START TASK INPUTS

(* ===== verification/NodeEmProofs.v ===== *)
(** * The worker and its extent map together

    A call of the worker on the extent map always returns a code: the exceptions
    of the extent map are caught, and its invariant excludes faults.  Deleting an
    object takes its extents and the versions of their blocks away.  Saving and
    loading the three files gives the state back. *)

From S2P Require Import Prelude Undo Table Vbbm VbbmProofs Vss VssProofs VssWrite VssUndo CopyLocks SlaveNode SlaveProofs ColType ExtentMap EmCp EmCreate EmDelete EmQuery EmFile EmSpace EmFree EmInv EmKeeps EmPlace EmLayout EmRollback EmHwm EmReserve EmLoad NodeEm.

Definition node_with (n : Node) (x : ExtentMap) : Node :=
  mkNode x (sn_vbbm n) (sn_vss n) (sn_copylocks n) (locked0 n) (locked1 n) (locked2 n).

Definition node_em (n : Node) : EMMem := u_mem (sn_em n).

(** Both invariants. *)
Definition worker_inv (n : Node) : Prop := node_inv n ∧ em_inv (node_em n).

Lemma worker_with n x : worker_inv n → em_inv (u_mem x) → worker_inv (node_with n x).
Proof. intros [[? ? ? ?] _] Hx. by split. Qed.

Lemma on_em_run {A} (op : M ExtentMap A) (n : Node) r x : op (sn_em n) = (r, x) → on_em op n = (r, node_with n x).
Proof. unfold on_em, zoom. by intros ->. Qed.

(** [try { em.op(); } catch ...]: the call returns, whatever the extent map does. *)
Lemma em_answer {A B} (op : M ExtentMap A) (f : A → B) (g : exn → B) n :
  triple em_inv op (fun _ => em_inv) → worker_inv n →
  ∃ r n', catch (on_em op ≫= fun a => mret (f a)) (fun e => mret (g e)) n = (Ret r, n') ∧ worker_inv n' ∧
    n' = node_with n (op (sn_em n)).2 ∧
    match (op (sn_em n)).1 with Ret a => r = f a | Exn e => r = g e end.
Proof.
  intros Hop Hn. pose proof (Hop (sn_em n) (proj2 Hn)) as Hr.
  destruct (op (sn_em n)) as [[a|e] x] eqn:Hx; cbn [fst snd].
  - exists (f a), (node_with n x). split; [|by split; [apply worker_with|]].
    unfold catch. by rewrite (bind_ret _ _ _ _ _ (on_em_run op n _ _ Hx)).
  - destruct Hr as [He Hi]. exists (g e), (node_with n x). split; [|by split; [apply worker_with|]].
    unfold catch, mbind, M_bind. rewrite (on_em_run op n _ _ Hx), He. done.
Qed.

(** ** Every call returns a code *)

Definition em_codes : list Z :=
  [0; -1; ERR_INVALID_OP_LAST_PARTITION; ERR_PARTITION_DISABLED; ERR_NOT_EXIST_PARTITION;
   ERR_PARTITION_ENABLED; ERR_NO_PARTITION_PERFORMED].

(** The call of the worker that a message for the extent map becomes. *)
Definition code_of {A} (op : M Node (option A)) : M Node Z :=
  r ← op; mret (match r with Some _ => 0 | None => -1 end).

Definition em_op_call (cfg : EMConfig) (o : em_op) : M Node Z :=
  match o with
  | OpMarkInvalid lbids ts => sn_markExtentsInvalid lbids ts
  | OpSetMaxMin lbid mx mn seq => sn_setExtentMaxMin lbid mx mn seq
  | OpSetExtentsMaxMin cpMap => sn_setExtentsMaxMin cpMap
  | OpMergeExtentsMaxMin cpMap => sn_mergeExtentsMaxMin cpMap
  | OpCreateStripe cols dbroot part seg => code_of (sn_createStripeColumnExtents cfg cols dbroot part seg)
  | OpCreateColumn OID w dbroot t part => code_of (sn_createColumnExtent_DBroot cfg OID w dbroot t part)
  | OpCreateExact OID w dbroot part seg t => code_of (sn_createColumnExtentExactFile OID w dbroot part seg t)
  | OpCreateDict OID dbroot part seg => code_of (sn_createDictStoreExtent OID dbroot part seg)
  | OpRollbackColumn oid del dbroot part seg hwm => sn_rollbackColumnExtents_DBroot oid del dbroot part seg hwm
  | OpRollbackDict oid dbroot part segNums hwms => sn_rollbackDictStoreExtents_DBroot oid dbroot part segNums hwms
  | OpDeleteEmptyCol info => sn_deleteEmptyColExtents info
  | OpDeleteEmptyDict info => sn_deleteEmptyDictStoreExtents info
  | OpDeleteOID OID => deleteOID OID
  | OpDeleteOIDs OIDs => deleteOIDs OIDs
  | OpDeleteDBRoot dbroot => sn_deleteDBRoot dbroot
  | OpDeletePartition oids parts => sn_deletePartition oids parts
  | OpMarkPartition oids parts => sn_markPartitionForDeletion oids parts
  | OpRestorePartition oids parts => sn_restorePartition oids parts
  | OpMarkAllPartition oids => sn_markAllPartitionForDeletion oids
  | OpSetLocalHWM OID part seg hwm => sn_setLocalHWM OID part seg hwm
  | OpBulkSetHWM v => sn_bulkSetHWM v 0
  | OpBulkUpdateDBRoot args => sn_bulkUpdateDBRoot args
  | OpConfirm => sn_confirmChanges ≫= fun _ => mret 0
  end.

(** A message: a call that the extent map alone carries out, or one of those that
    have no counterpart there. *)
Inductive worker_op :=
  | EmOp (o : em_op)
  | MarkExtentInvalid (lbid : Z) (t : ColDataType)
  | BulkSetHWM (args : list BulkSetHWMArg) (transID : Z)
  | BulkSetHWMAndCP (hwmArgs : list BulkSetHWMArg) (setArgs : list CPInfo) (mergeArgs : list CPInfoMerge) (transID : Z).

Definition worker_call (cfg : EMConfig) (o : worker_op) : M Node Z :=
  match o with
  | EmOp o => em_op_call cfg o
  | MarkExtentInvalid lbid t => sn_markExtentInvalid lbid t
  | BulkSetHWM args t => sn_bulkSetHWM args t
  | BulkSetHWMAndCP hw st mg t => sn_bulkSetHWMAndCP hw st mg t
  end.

END TASK INPUTS
START TASK INPUTS

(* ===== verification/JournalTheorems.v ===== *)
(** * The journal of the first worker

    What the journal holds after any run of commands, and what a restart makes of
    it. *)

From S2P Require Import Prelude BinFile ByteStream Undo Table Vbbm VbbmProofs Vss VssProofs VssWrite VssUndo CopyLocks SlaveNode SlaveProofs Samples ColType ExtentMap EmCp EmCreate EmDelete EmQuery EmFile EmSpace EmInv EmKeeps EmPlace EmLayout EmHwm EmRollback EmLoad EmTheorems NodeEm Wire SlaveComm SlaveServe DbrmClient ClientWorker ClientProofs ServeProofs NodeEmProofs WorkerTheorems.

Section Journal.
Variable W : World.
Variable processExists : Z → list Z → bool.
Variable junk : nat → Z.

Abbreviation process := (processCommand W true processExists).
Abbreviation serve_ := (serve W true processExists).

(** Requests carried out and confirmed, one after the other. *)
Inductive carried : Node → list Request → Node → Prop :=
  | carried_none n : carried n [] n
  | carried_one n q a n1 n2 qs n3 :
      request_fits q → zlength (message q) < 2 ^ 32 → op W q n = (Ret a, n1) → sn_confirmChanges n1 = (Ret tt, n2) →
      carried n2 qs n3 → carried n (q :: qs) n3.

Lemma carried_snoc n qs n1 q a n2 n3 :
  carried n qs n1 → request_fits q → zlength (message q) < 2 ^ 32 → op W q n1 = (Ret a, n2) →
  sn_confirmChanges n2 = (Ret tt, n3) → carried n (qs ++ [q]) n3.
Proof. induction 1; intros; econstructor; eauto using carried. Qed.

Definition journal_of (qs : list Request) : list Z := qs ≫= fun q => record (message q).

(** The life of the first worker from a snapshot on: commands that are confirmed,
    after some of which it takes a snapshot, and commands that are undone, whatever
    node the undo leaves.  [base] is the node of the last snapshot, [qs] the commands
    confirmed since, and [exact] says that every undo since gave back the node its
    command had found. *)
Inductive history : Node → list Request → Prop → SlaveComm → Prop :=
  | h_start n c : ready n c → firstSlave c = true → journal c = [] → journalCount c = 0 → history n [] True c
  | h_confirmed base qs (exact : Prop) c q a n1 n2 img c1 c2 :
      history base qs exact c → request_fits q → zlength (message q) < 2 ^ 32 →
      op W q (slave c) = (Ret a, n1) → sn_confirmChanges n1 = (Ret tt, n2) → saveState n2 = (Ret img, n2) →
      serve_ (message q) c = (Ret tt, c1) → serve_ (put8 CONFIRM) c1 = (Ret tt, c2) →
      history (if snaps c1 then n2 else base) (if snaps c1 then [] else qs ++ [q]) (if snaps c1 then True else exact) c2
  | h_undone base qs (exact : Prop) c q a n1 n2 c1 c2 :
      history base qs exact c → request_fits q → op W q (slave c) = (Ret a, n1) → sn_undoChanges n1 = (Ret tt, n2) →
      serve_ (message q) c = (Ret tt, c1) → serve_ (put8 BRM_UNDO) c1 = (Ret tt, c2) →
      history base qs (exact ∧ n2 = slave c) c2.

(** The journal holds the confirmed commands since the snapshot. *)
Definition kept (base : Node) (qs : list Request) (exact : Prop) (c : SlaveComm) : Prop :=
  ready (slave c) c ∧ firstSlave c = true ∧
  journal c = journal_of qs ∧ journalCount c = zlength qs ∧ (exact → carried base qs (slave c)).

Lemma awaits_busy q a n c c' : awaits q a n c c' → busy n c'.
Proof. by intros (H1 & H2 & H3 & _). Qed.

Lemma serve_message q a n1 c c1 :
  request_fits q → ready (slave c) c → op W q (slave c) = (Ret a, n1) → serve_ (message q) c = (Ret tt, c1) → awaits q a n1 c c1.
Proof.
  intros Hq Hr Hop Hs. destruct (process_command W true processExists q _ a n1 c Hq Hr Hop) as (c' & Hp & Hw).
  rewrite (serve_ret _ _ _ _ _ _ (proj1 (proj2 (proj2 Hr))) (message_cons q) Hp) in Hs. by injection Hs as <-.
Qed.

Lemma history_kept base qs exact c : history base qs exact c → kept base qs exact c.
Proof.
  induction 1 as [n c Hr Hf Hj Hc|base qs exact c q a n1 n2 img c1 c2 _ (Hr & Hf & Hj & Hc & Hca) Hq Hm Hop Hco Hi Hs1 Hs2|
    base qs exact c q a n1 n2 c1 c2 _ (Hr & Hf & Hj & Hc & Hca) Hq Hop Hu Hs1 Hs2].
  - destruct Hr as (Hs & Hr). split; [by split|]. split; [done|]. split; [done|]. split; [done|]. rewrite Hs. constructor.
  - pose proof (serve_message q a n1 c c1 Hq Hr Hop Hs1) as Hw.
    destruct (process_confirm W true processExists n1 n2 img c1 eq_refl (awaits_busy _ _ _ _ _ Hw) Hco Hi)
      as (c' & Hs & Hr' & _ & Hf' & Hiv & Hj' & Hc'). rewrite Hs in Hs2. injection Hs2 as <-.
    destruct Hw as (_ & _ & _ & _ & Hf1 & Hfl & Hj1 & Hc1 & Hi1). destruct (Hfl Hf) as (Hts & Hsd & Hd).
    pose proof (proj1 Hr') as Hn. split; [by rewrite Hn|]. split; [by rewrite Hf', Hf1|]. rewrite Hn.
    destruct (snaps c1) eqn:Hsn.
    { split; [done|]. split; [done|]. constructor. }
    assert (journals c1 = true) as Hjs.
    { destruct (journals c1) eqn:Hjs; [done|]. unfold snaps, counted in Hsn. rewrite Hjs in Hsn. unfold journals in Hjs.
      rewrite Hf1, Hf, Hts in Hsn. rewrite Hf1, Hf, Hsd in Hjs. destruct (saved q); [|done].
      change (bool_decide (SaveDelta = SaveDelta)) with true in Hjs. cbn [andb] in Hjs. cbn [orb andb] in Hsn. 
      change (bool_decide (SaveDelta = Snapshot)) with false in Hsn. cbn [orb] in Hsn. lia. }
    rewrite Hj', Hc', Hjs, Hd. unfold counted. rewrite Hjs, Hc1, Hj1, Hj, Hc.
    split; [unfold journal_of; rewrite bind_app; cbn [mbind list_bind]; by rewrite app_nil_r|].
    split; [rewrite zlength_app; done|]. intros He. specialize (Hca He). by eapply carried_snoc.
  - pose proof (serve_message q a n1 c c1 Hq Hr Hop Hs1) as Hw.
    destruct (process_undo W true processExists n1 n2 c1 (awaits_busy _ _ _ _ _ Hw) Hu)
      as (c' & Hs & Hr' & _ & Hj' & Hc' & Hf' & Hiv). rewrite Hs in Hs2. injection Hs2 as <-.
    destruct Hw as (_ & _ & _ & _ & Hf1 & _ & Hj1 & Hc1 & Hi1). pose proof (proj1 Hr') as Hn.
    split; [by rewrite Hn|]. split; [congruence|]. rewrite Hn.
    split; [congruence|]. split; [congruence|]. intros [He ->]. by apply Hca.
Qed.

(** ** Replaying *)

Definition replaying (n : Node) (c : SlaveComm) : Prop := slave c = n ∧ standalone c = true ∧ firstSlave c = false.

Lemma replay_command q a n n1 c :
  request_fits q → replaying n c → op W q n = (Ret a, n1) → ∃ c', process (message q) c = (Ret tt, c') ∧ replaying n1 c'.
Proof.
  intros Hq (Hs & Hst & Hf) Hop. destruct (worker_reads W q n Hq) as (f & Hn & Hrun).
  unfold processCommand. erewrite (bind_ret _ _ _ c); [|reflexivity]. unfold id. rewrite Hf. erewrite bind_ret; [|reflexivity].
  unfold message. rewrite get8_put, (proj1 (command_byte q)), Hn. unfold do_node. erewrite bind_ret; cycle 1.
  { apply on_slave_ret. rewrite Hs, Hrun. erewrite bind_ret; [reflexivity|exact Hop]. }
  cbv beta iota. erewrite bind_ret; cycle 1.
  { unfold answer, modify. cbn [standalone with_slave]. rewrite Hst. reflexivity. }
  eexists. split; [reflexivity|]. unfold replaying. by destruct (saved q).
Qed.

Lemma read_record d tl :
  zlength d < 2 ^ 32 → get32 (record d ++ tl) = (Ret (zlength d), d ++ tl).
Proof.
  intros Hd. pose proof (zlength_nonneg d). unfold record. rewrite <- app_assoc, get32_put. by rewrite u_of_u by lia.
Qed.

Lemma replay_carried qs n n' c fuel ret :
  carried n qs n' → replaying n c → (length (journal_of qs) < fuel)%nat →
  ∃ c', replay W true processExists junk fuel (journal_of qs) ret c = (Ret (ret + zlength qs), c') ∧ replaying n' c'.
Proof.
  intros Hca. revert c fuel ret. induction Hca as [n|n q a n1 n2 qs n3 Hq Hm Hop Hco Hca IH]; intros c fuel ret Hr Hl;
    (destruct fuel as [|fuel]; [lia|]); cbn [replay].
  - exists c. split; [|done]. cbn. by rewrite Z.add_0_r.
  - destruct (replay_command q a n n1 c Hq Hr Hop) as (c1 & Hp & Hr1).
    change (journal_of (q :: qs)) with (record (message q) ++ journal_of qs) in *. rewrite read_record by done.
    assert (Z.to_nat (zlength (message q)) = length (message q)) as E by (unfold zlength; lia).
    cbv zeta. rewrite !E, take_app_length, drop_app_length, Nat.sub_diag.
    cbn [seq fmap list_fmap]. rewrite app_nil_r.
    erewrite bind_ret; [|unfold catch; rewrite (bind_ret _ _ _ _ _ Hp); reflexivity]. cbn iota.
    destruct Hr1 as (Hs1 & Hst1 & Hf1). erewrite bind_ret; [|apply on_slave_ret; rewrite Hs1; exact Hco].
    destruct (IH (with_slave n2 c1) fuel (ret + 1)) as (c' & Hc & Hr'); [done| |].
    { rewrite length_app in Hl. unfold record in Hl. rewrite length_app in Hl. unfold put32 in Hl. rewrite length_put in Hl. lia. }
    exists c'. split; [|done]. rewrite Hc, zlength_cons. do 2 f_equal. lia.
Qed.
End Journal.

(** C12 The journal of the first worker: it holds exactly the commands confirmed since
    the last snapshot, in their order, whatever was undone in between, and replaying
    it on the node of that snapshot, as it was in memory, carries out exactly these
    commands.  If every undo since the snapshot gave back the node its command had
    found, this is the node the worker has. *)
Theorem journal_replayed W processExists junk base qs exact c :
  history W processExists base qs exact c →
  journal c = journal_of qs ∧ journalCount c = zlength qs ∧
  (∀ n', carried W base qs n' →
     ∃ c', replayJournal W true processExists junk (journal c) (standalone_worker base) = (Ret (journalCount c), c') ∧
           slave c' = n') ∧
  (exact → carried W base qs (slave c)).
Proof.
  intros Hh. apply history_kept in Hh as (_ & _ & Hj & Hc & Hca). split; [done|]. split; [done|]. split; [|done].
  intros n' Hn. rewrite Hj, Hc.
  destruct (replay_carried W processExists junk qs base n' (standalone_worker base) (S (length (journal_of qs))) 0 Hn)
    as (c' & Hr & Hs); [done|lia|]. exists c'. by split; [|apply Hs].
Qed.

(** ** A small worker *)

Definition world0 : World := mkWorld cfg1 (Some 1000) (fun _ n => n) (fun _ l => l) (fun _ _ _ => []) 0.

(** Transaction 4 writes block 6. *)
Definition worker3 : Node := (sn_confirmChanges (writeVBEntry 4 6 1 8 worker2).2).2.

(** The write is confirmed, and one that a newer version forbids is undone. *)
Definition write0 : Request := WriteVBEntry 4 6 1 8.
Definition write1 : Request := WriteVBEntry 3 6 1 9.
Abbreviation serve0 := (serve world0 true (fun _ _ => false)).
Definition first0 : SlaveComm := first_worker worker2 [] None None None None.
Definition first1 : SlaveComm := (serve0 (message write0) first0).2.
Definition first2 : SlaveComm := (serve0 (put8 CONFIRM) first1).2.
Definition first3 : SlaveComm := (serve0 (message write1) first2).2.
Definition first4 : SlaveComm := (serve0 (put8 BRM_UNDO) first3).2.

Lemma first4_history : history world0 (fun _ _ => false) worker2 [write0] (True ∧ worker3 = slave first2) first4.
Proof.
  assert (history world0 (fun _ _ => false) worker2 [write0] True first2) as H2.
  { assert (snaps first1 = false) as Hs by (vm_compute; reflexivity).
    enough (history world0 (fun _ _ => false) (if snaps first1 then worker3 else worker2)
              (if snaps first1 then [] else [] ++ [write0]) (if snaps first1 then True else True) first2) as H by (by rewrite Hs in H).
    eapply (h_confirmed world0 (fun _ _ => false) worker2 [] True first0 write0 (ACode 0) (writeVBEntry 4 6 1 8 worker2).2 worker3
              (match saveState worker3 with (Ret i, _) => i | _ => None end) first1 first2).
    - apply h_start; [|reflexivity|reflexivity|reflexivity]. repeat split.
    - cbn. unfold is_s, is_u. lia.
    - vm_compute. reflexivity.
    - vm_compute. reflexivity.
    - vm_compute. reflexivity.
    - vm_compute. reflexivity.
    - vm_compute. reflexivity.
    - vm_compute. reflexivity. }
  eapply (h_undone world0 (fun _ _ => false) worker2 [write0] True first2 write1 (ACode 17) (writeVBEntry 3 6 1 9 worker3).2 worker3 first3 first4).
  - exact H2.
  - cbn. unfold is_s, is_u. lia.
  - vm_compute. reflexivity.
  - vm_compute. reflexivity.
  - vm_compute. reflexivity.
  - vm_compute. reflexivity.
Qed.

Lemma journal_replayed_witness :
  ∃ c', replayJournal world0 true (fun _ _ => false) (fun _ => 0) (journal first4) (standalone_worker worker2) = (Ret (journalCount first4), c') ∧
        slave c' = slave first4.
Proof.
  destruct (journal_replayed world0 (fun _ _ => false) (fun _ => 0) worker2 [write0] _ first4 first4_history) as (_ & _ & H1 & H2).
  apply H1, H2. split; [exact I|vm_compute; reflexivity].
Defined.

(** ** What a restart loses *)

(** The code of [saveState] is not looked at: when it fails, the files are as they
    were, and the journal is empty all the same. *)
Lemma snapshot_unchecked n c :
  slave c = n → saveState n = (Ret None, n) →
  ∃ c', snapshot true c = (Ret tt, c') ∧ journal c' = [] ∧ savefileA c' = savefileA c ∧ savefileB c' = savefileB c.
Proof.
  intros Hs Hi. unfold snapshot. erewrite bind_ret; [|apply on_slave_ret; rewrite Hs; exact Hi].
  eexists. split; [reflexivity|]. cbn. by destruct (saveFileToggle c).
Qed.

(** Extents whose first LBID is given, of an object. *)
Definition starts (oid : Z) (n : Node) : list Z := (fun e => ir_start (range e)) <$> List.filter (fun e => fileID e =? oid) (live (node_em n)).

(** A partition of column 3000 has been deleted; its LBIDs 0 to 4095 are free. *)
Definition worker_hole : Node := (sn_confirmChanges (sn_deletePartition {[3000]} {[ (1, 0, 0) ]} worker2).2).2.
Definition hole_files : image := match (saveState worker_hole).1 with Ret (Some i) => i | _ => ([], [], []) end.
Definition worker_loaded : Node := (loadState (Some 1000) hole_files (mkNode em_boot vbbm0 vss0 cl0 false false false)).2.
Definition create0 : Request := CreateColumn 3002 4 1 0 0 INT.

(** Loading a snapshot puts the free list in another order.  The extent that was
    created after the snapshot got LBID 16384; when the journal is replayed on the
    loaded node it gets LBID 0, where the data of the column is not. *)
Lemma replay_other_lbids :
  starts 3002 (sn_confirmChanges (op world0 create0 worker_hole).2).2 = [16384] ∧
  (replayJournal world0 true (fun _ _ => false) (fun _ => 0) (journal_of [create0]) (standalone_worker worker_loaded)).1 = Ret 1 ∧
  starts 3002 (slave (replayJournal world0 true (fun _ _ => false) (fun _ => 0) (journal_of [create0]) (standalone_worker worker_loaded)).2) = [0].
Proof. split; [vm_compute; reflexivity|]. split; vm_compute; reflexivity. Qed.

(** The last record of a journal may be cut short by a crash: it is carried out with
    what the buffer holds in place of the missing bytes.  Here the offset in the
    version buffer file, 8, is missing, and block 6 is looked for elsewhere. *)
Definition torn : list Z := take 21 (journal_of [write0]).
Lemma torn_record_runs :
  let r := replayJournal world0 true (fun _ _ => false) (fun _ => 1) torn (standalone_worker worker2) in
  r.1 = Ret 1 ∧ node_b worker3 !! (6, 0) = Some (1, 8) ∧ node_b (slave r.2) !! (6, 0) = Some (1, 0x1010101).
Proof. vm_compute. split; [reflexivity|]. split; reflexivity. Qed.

END TASK INPUTS

◆ EXERCISE DIRECTIONS ◆
From the entries above, write out only the lines starting at the line that holds "Definition starts (oid" and ending at the line that holds "let r := replayJournal", keeping both and matching them exactly.

◆ WORKED SOLUTION ◆
Definition starts (oid : Z) (n : Node) : list Z := (fun e => ir_start (range e)) <$> List.filter (fun e => fileID e =? oid) (live (node_em n)).

(** A partition of column 3000 has been deleted; its LBIDs 0 to 4095 are free. *)
Definition worker_hole : Node := (sn_confirmChanges (sn_deletePartition {[3000]} {[ (1, 0, 0) ]} worker2).2).2.
Definition hole_files : image := match (saveState worker_hole).1 with Ret (Some i) => i | _ => ([], [], []) end.
Definition worker_loaded : Node := (loadState (Some 1000) hole_files (mkNode em_boot vbbm0 vss0 cl0 false false false)).2.
Definition create0 : Request := CreateColumn 3002 4 1 0 0 INT.

(** Loading a snapshot puts the free list in another order.  The extent that was
    created after the snapshot got LBID 16384; when the journal is replayed on the
    loaded node it gets LBID 0, where the data of the column is not. *)
Lemma replay_other_lbids :
  starts 3002 (sn_confirmChanges (op world0 create0 worker_hole).2).2 = [16384] ∧
  (replayJournal world0 true (fun _ _ => false) (fun _ => 0) (journal_of [create0]) (standalone_worker worker_loaded)).1 = Ret 1 ∧
  starts 3002 (slave (replayJournal world0 true (fun _ _ => false) (fun _ => 0) (journal_of [create0]) (standalone_worker worker_loaded)).2) = [0].
Proof. split; [vm_compute; reflexivity|]. split; vm_compute; reflexivity. Qed.

(** The last record of a journal may be cut short by a crash: it is carried out with
    what the buffer holds in place of the missing bytes.  Here the offset in the
    version buffer file, 8, is missing, and block 6 is looked for elsewhere. *)
Definition torn : list Z := take 21 (journal_of [write0]).
Lemma torn_record_runs :
  let r := replayJournal world0 true (fun _ _ => false) (fun _ => 1) torn (standalone_worker worker2) in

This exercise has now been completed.